→ DIRECTIONS FOR THIS TASK: Give back exactly the lines that run from the beginning of the entries to the line containing "- A call that", both included, and nothing else.

Top of MATERIAL FOR THE TASK

(** * The configuration-transform engine of ai-cli-toolkit

    A shallow embedding of [app/mcp-servers.config.js], [app/setup-mcp.js]
    and [commands/convert-commands.js]: the catalog of MCP servers and its
    per-client projectors, token validation and substitution, the merge of a
    projected configuration into an existing client file, and the loader of
    command documents.

    JavaScript values are modelled as follows.
    - A string is a [string]: a sequence of code units below 256.
    - A JSON-shaped value is a [json] tree; numbers are the integers.
    - An ordinary object is the list of its own enumerable properties in the
      order [Object.entries] and [JSON.stringify] enumerate them ([props]).
    - A property read also consults [Object.prototype] ([js_get]), and so
      does an assignment to [__proto__] ([js_set]).
    - A client file is its text: [fs.readJson] is [JSON.parse] and
      [fs.writeJson] is [JSON.stringify] with an indentation of two spaces.
    - A call that can throw returns a [result]. *)

From Stdlib Require Import String Ascii List ZArith NArith Bool Arith Lia.
From Stdlib Require Import DecimalString DecimalZ DecimalPos Permutation.
Import ListNotations.
Local Open Scope string_scope.
Local Open Scope list_scope.

(** ** Outcomes of calls that may throw *)

Inductive exn : Type :=
| SyntaxError
| TypeError
| Error (message : string).

(** [Unmodelled] marks the inputs on which this development does not follow
    the JavaScript semantics (they are listed where it is produced). *)
Inductive result (A : Type) : Type :=
| Ok (a : A)
| Throws (e : exn)
| Unmodelled.

Arguments Ok {A} a.
Arguments Throws {A} e.
Arguments Unmodelled {A}.

Definition bind {A B : Type} (r : result A) (f : A -> result B) : result B :=
  match r with
  | Ok a => f a
  | Throws e => Throws e
  | Unmodelled => Unmodelled
  end.

Notation "x <- r ;; k" := (bind r (fun x => k))
  (at level 61, r at next level, right associativity).

(** ** JSON-shaped values *)

Unset Elimination Schemes.
Inductive json : Type :=
| JNull
| JBool (b : bool)
| JNum (n : Z)
| JStr (s : string)
| JArr (items : list json)
| JObj (members : list (string * json)).
Set Elimination Schemes.
(** A feature that is constant in the baseline contributes no drift,
    whatever the current values are. *)
Lemma psi_constant_baseline (c : R) (expected actual : list R) (buckets : nat) :
  Forall (λ v, v = c) expected → _psi expected actual buckets = 0.
Proof.
  intros Hc. unfold _psi. case_decide; [done|].
  rewrite (psi_edges_constant c) by (done || (destruct expected; simpl in *; [tauto|done])).
  done.
Qed.

(** A baseline column that is 5 wherever it is not missing, against a
    current column with two values. *)
Definition flat_base : gmap string (list (option R)) :=
  {[ "sessions_7d"%string := [Some 5; None; Some 5] ]}.
Definition flat_cur : gmap string (list (option R)) :=
  {[ "sessions_7d"%string := [Some 1; Some 2] ]}.

Lemma psi_degenerate_zero_witness :
  _psi [5; 5] [1; 2] 10 = 0 ∧
  psi_by_feature
    (compute_drift flat_base flat_cur ["sessions_7d"%string]
       default_warn_psi default_fail_psi) !! "sessions_7d"%string = Some 0.
Proof.
  apply (psi_degenerate_zero flat_base flat_cur ["sessions_7d"%string]
           default_warn_psi default_fail_psi "sessions_7d"
           [Some 5; None; Some 5] [Some 1; Some 2]).
  - apply list_elem_of_singleton. reflexivity.
  - reflexivity.
  - reflexivity.
  - right. right. rewrite (psi_edges_constant 5); simpl.
    + lia.
    + repeat constructor.
    + discriminate.
Defined.

(** ** The report as a whole *)

(** [max] over a non-empty sequence returns one of its items, and no item
    is greater. *)
Lemma foldl_Rmax_spec (v : R) (vs : list R) :
  foldl Rmax v vs ∈ v :: vs ∧ Forall (λ x, x <= foldl Rmax v vs) (v :: vs).
Proof.
  revert v. induction vs as [|w vs IH]; intros v; simpl.
  - split; [left|]. apply Forall_singleton. lra.
  - destruct (IH (Rmax v w)) as [Hin Hall]. split.
    + apply elem_of_cons in Hin as [->|Hin]; [|by do 2 right].
      unfold Rmax. destruct (Rle_dec v w); [right; left|left].
    + apply Forall_cons in Hall as [Hm Hall].
      pose proof (Rmax_l v w). pose proof (Rmax_r v w).
      apply Forall_cons; split; [lra|]. apply Forall_cons; split; [lra|done].
Qed.

Lemma max_values_spec (m : gmap string R) :
  (m = ∅ ∧ max_values m = 0) ∨
  ((∃ col, m !! col = Some (max_values m)) ∧
   ∀ col v, m !! col = Some v → v <= max_values m).
Proof.
  unfold max_values. destruct ((map_to_list m).*2) as [|v vs] eqn:Hvs.
  - left. split; [|done].
    by apply map_to_list_empty_iff, (fmap_nil_inv snd).
  - right. destruct (foldl_Rmax_spec v vs) as [Hin Hall].
    rewrite <- Hvs in Hin, Hall. split.
    + apply list_elem_of_fmap in Hin as ([col w] & -> & Hin).
      exists col. by apply elem_of_map_to_list.
    + intros col w Hw. eapply Forall_forall in Hall; [exact Hall|].
      apply list_elem_of_fmap. exists (col, w). split; [done|].
      by apply elem_of_map_to_list.
Qed.

Section ReportMore.
Context (base cur : gmap string (list (option R))).

(** What the loop over [feature_cols] leaves under a name. *)
Lemma psi_by_lookup (cols : list string) (m : gmap string R) (col : string) :
  foldl (psi_step base cur) m cols !! col =
    if decide (col ∈ cols) then
      match base !! col, cur !! col with
      | Some b, Some c => Some (_psi (dropna b) (dropna c) 10)
      | _, _ => m !! col
      end
    else m !! col.
Proof.
  revert m. induction cols as [|x cols IH] using rev_ind; intros m.
  - rewrite decide_False by apply not_elem_of_nil. done.
  - rewrite foldl_snoc. unfold psi_step at 1.
    destruct (decide (x = col)) as [->|Hne].
    + rewrite decide_True by (apply elem_of_app; right; by left).
      destruct (base !! col) as [b|] eqn:Hb; [destruct (cur !! col) as [c|] eqn:Hc|].
      * apply lookup_insert_eq.
      * rewrite IH. by case_decide.
      * rewrite IH. by case_decide.
    + assert (foldl (psi_step base cur) m cols !! col =
              match base !! x, cur !! x with
              | Some b, Some c =>
                  <[x := _psi (dropna b) (dropna c) 10]>
                    (foldl (psi_step base cur) m cols)
              | _, _ => foldl (psi_step base cur) m cols
              end !! col) as <-.
      { destruct (base !! x), (cur !! x); rewrite ?lookup_insert_ne by done; done. }
      rewrite IH. destruct (decide (col ∈ cols)) as [Hin|Hnin].
      * rewrite decide_True by (apply elem_of_app; by left). done.
      * rewrite decide_False; [done|].
        intros [?|Heq%list_elem_of_singleton]%elem_of_app; congruence.
Qed.
(** X7.  [stringify] writes its receiver only: the store keeps its size and
    every other object is left as it was. *)
Theorem stringify_frame (h : store) (this : ref) (o : Selector)
    (Hthis : h !! this = Some o) :
  exists h' : store,
    cssSelectorBuilder.stringify this h = Some (Normal (result o), h') /\
    List.length h' = List.length h /\
    forall x, x <> this -> h' !! x = h !! x.
Proof.
  exists (<[this := cleared o]> h).
  split; [ now apply stringify_eq | ].
  split; [ apply length_insert | ].
  intros x N. now apply list_lookup_insert_ne.
Qed.

Lemma stringify_frame_witness :
  exists h' : store,
    cssSelectorBuilder.stringify 1
      [cssSelectorBuilder.literal; extended Id "main" cssSelectorBuilder.literal]
    = Some (Normal "#main", h') /\
    List.length h' = 2 /\
    forall x, x <> 1 ->
      h' !! x
      = [cssSelectorBuilder.literal;
         extended Id "main" cssSelectorBuilder.literal] !! x.
Proof.
  apply (stringify_frame
           [cssSelectorBuilder.literal; extended Id "main" cssSelectorBuilder.literal]
           1 (extended Id "main" cssSelectorBuilder.literal)).
  reflexivity.
Defined.

(** X8.  [combine] validates nothing and never throws: for any combinator
    string it returns a reference that held no object before, adds that one
    object to the store, and leaves every object other than its two operands
    as it was; the receiver is changed only if it is itself an operand. *)
Theorem combine_frame (h : store) (a b this : ref) (c : string)
    (oa ob ot : Selector)
    (Ha : h !! a = Some oa) (Hb : h !! b = Some ob)
    (Hthis : h !! this = Some ot) :
  exists (l : ref) (h' : store),
    cssSelectorBuilder.combine a c b this h = Some (Normal l, h') /\
    h !! l = None /\
    List.length h' = S (List.length h) /\
    (forall x, x <> a -> x <> b -> x < List.length h -> h' !! x = h !! x) /\
    (this <> a -> this <> b -> h' !! this = Some ot).
Proof.
  pose proof (combine_eq h a b this c oa ob ot Ha Hb Hthis) as E.
  cbv zeta in E.
  eexists _, _. split; [ exact E | ].
  assert (Fr : forall x, x <> a -> x <> b -> x < List.length h ->
               (<[b := cleared (secondOperand a b oa ob)]> (<[a := cleared oa]> h)
                ++ [set_result
                      (result oa +:+ " " +:+ c +:+ " "
                       +:+ result (secondOperand a b oa ob)) ot]) !! x
               = h !! x).
  { intros x Na Nb L.
    rewrite lookup_app_l by now rewrite !length_insert.
    now rewrite !list_lookup_insert_ne by congruence. }
  split; [ now apply lookup_ge_None | ].
  split; [ rewrite length_app, !length_insert; simpl; lia | ].
  split; [ exact Fr | ].
  intros Na Nb. rewrite Fr; [ exact Hthis | assumption .. | in_store ].
Qed.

Bottom of MATERIAL FOR THE TASK

→ TASK RESPONSE:
(** * The configuration-transform engine of ai-cli-toolkit

    A shallow embedding of [app/mcp-servers.config.js], [app/setup-mcp.js]
    and [commands/convert-commands.js]: the catalog of MCP servers and its
    per-client projectors, token validation and substitution, the merge of a
    projected configuration into an existing client file, and the loader of
    command documents.

    JavaScript values are modelled as follows.
    - A string is a [string]: a sequence of code units below 256.
    - A JSON-shaped value is a [json] tree; numbers are the integers.
    - An ordinary object is the list of its own enumerable properties in the
      order [Object.entries] and [JSON.stringify] enumerate them ([props]).
    - A property read also consults [Object.prototype] ([js_get]), and so
      does an assignment to [__proto__] ([js_set]).
    - A client file is its text: [fs.readJson] is [JSON.parse] and
      [fs.writeJson] is [JSON.stringify] with an indentation of two spaces.
    - A call that can throw returns a [result]. *)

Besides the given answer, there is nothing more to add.